= Kids' Choice Award for Favorite Male Artist =

This is a list of winners and nominees for the Kids' Choice Award for Favorite Male Artist, given at the Nickelodeon Kids' Choice Awards. It was first awarded in 2000 at the 13th Kids' Choice Awards, and changed from "Favorite Male Singer" to "Favorite Male Artist" in 2018.

The most awarded male artist in this category is Justin Bieber with 5 wins, followed by Shawn Mendes with 4 wins.

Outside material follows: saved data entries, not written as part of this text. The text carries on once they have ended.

(** X2. Two names of ASCII characters made of the same words up to letter
    case, whatever the white space around and between the words, are
    resolved alike: the same record is returned for both, or the not-found
    error is raised for both, each with its own name in the message. *)
Theorem resolver_ignores_case_and_spacing http_get (a b : string) :
  ascii_text a -> ascii_text b ->
  map lower (split a) = map lower (split b) ->
  (forall details,
     get_institution_info http_get a = Ok details
     <-> get_institution_info http_get b = Ok details)
  /\ (get_institution_info http_get a = Raise (ValueError (not_found_message a))
      <-> get_institution_info http_get b
          = Raise (ValueError (not_found_message b))).
Proof.
  intros _ _ H. apply same_words_same_normalize in H.
  unfold get_institution_info, hardcoded_fallback. rewrite H.
  destruct (fetch_from_wikipedia http_get (normalize b)) as [w|];
    [destruct (complete w)|];
    try (split; [intros d; reflexivity | split; discriminate]);
    destruct (dict_get HARDCODED_INSTITUTION_DATA (normalize b));
    try (split; [intros d; reflexivity | split; discriminate]);
    destruct (alias_loop HARDCODED_INSTITUTION_DATA (normalize b));
    try (split; [intros d; reflexivity | split; discriminate]);
    (split; [intros d; split; discriminate | split; reflexivity]).
Qed.
(** The bytes [send_frame] writes for a payload of [length] bytes. *)
Definition wire_header (opcode length : Z) : bytes :=
  byte_of (Z.lor 128 opcode)
  :: (if length <=? 125 then [byte_of length]
      else if length <=? 65535 then byte_of 126 :: be_bytes 2 length
      else byte_of 127 :: be_bytes 8 length).

(** [send_frame payload opcode] writes one frame, and [receive_frame], reading
    a stream that holds that frame, returns the triple [fin], [opcode],
    [payload], not masked. *)
Definition round_trips (fin : bool) (opcode : Z) (payload : bytes) : bool :=
  match send_frame payload opcode (connect [] [] []) with
  | (Ok _, sent) =>
      match sock_out sent with
      | [wire] =>
          match receive_frame (connect [] [] [wire]) with
          | (Ok f, _) =>
              frame_eqb f (mkFrame fin opcode false (len payload) payload)
          | (Raise _, _) => false
          end
      | _ => false
      end
  | (Raise _, _) => false
  end.

(** Bytes that are all ASCII. *)
Definition ascii_bytes (b : bytes) : Prop := Forall (fun x => byte_val x < 128) b.

(** The number of bytes the client still sends. *)
Definition pending_bytes (s : state) : nat := length (concat (sock_in s)).

(** [n] passes through the loop body, none of which leaves the loop. *)
Fixpoint passes (n : nat) (s : state) : option state :=
  match n with
  | O => Some s
  | S n' =>
      match iteration s with
      | (Ok false, s') => passes n' s'
      | _ => None
      end
  end.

Mendes has also won the award 4 consecutive years (2017–2020). The artist who have received the most nominations, as of the 2025 ceremony is Bruno Mars with 10 nominations, followed by Justin Bieber and Justin Timberlake with nine nominations each.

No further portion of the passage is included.